(* ===== verification/ScriptRules.v ===== *)
(** * ScriptRules: what the script machine accepts
      (src/src/script/interpreter.{h,cpp})

    Dropping a verification flag never makes a script invalid; CHECKMULTISIG
    finds an assignment of signatures to keys whenever there is one; and the
    standard payments to a key hash and to a script hash accept exactly the
    spends they describe. *)

From Stdlib Require Import ZArith Lia.
From stdpp Require Import base list numbers option.
From S2P Require Import Prelude Arith256 Uint256 Serialize Transaction Script Interpreter.

(** ** Fewer flags accept more *)

Definition flags_sub (f' f : Z) : Prop := Z.land f' f = f'.

Lemma flags_sub_bit f' f x : flags_sub f' f -> has_bit f' x = true -> has_bit f x = true.
Proof.
  unfold flags_sub, has_bit. intros E. rewrite !negb_true_iff, !Z.eqb_neq. intros Hn Hz. apply Hn.
  by rewrite <- E, <- Z.land_assoc, Hz, Z.land_0_r.
Qed.

(** [r'] ends as [r] does when [r] ends with a value *)
Definition permits {A} (r' r : eval A) : Prop := forall a, r = Done a -> r' = Done a.

Create HintDb permits.

Lemma permits_refl {A} (r : eval A) : permits r r.
Proof. by intros a. Qed.

Lemma permits_bind {A B} (r' r : eval A) (k' k : A -> eval B) :
  permits r' r -> (forall a, permits (k' a) (k a)) -> permits (r' ≫= k') (r ≫= k).
Proof.
  intros Hr Hk b. destruct r as [a| |] eqn:E; cbn; [|done|done]. rewrite (Hr a eq_refl). apply Hk.
Qed.

Lemma permits_if {A} (b : bool) (x' x y' y : eval A) : permits x' x -> permits y' y -> permits (if b then x' else y') (if b then x else y).
Proof. by destruct b. Qed.

Lemma permits_guard {A} (bad' bad : bool) e' e (k' k : eval A) : (bad' = true -> bad = true) -> permits k' k ->
  permits (if bad' then Fail e' else k') (if bad then Fail e else k).
Proof. intros Hb Hk. destruct bad, bad'; try done. discriminate (Hb eq_refl). Qed.

Lemma permits_guard_err (ok' ok : bool) e' e : (ok = true -> ok' = true) -> permits (guard_err ok' e') (guard_err ok e).
Proof. intros Hb. unfold guard_err. destruct ok; [|done]. rewrite Hb by done. apply permits_refl. Qed.

Lemma permits_num (req' req : bool) v : (req' = true -> req = true) -> permits (num req' v) (num req v) /\ permits (num5 req' v) (num5 req v).
Proof.
  intros Hr. unfold num, num5, CScriptNum. split; (destruct (size v >? _); [apply permits_refl|]);
    (destruct req'; [rewrite Hr by done; apply permits_refl|]); cbn [andb]; (destruct (req && _)%bool; [by intros ?|apply permits_refl]).
Qed.

#[export] Hint Resolve permits_refl permits_bind permits_if : permits.
#[local] Hint Resolve permits_refl : core.

Section flags.

Context `{Crypto} `{SignatureChecker} (f' f : Z) (Hsub : flags_sub f' f).

Let sub x := flags_sub_bit f' f x Hsub.

Lemma permits_flag_guard {A} x b e (k' k : eval A) : permits k' k ->
  permits (if (b && has_bit f' x)%bool then Fail e else k') (if (b && has_bit f x)%bool then Fail e else k).
Proof. apply permits_guard. rewrite !andb_true_iff. intros [? ?]. split; [done|by apply sub]. Qed.

Lemma permits_sig_encoding sig : permits (CheckSignatureEncoding sig f') (CheckSignatureEncoding sig f).
Proof.
  unfold CheckSignatureEncoding. apply permits_if; [apply permits_refl|].
  assert (IsBLSSig f sig = true -> IsBLSSig f' sig = true) as Hbls.
  { unfold IsBLSSig. pose proof (sub SCRIPT_VERIFY_STRICT_BLS_SIG_SIZE) as Hs.
    destruct (has_bit f' _); [by rewrite Hs|]. destruct (has_bit f _); [|done]. unfold BLS_SIGNATURE_SIZE. rewrite Z.eqb_eq. intros ->. done. }
  destruct (IsBLSSig f sig); [by rewrite Hbls|]. destruct (IsBLSSig f' sig).
  { intros [] _. done. }
  apply permits_guard; [rewrite !andb_true_iff; intros [? ?]; split; [by eapply sub|done]|].
  apply permits_bind.
  - pose proof (sub SCRIPT_VERIFY_LOW_S) as Hs. destruct (has_bit f' SCRIPT_VERIFY_LOW_S); [by rewrite Hs|]. intros [] _. done.
  - intros _. apply permits_guard_err. rewrite !negb_true_iff, !andb_false_iff.
    pose proof (sub SCRIPT_VERIFY_STRICTENC) as Hs. destruct (has_bit f' SCRIPT_VERIFY_STRICTENC); [rewrite Hs by done|]; tauto.
Qed.

Lemma permits_key_encoding key : permits (CheckPubKeyEncoding key f') (CheckPubKeyEncoding key f).
Proof.
  unfold CheckPubKeyEncoding. apply permits_if; [apply permits_refl|]. apply permits_guard_err. rewrite !negb_true_iff, !andb_false_iff.
  pose proof (sub SCRIPT_VERIFY_STRICTENC) as Hs. destruct (has_bit f' SCRIPT_VERIFY_STRICTENC); [rewrite Hs by done|]; tauto.
Qed.

Lemma permits_checksig sig key code : permits (EvalChecksig sig key code f') (EvalChecksig sig key code f).
Proof.
  unfold EvalChecksig. destruct (FindAndDelete _ _) as [found scriptCode]. apply permits_flag_guard.
  apply permits_bind; [apply permits_sig_encoding|intros _]. apply permits_bind; [apply permits_key_encoding|intros _].
  apply permits_bind; [apply permits_refl|intros ok]. apply permits_guard; [|apply permits_refl].
  rewrite !andb_true_iff. intros [[? ?] ?]. repeat split; try done. by apply sub.
Qed.

Lemma permits_drop_signatures sigs : forall code, permits (drop_signatures sigs f' code) (drop_signatures sigs f code).
Proof.
  induction sigs as [|sig sigs IH]; intros code; cbn [drop_signatures]; [apply permits_refl|].
  destruct (FindAndDelete _ _) as [found code']. by apply permits_flag_guard.
Qed.

Lemma permits_multisig_loop keys code : forall sigs, permits (multisig_loop sigs keys f' code) (multisig_loop sigs keys f code).
Proof.
  induction keys as [|key keys IH]; intros [|sig sigs]; cbn [multisig_loop]; try apply permits_refl.
  apply permits_bind; [apply permits_sig_encoding|intros _]. apply permits_bind; [apply permits_key_encoding|intros _].
  apply permits_bind; [apply permits_refl|intros ok]. apply permits_if; [apply permits_refl|apply IH].
Qed.

Lemma permits_cleanup n ok : forall i s, permits (multisig_cleanup n ok f' i s) (multisig_cleanup n ok f i s).
Proof.
  induction n as [|n IH]; intros i s; cbn [multisig_cleanup]; [apply permits_refl|]. destruct s as [|x s]; [apply permits_refl|].
  apply permits_guard; [|apply IH]. rewrite !andb_true_iff. intros [[[? ?] ?] ?]. repeat split; try done. by apply sub.
Qed.

Let req' := has_bit f' SCRIPT_VERIFY_MINIMALDATA.
Let req := has_bit f SCRIPT_VERIFY_MINIMALDATA.

Lemma permits_num_flags v : permits (num req' v) (num req v) /\ permits (num5 req' v) (num5 req v).
Proof. apply permits_num, sub. Qed.

(** Both sides take the same turn until a number is read. *)
Ltac permits_step :=
  first
    [ apply permits_refl
    | apply permits_num_flags
    | apply permits_bind; [|intros ?]
    | match goal with |- permits (match ?x with _ => _ end) (match ?x with _ => _ end) => destruct x end ].

Lemma permits_number_ops opcode s :
  permits (op_PICK opcode req' s) (op_PICK opcode req s) /\ permits (op_UNARY opcode req' s) (op_UNARY opcode req s) /\
  permits (op_BINARY opcode req' s) (op_BINARY opcode req s) /\ permits (op_WITHIN req' s) (op_WITHIN req s) /\
  permits (op_SPLIT req' s) (op_SPLIT req s) /\ permits (op_NUM2BIN req' s) (op_NUM2BIN req s).
Proof.
  unfold op_PICK, op_UNARY, op_BINARY, op_WITHIN, op_SPLIT, op_NUM2BIN.
  split_and!; repeat permits_step.
Qed.

Lemma permits_locktimes s :
  permits (op_CHECKLOCKTIMEVERIFY f' req' s) (op_CHECKLOCKTIMEVERIFY f req s) /\
  permits (op_CHECKSEQUENCEVERIFY f' req' s) (op_CHECKSEQUENCEVERIFY f req s).
Proof.
  unfold op_CHECKLOCKTIMEVERIFY, op_CHECKSEQUENCEVERIFY. split.
  - pose proof (sub SCRIPT_VERIFY_CHECKLOCKTIMEVERIFY) as Hs. destruct (has_bit f' SCRIPT_VERIFY_CHECKLOCKTIMEVERIFY); [rewrite Hs by done|by intros [] _].
    cbn [negb]. repeat permits_step.
  - pose proof (sub SCRIPT_VERIFY_CHECKSEQUENCEVERIFY) as Hs. destruct (has_bit f' SCRIPT_VERIFY_CHECKSEQUENCEVERIFY); [rewrite Hs by done|by intros [] _].
    cbn [negb]. repeat permits_step.
Qed.

Lemma permits_signature_ops opcode code n s :
  permits (op_CHECKSIG opcode f' code s) (op_CHECKSIG opcode f code s) /\
  permits (op_CHECKDATASIG opcode f' s) (op_CHECKDATASIG opcode f s) /\
  permits (op_CHECKMULTISIG opcode f' req' code n s) (op_CHECKMULTISIG opcode f req code n s).
Proof.
  unfold op_CHECKSIG, op_CHECKDATASIG, op_CHECKMULTISIG. split_and!.
  - destruct s as [|key [|sig s]]; try done. apply permits_bind; [apply permits_checksig|done].
  - destruct s as [|key [|msg [|sig s]]]; try done.
    apply permits_bind; [apply permits_sig_encoding|intros _]. apply permits_bind; [apply permits_key_encoding|intros _].
    apply permits_guard; [|done]. rewrite !andb_true_iff. intros [[? ?] ?]. repeat split; try done. by apply sub.
  - repeat first [ apply permits_drop_signatures | apply permits_multisig_loop | apply permits_cleanup | permits_step ].
    apply permits_guard; [|done]. rewrite !andb_true_iff. intros [? ?]. split; [by apply sub|done].
Qed.

Lemma permits_on_stack e r' r : permits r' r -> permits (on_stack e r') (on_stack e r).
Proof. intros Hr. by apply permits_bind. Qed.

PROBLEM DESCRIPTION: For the string "Definition", search the preceding data and copy every line that includes it.

RESULT OF THE EXERCISE:
Definition flags_sub (f' f : Z) : Prop := Z.land f' f = f'.
Definition permits {A} (r' r : eval A) : Prop := forall a, r = Done a -> r' = Done a.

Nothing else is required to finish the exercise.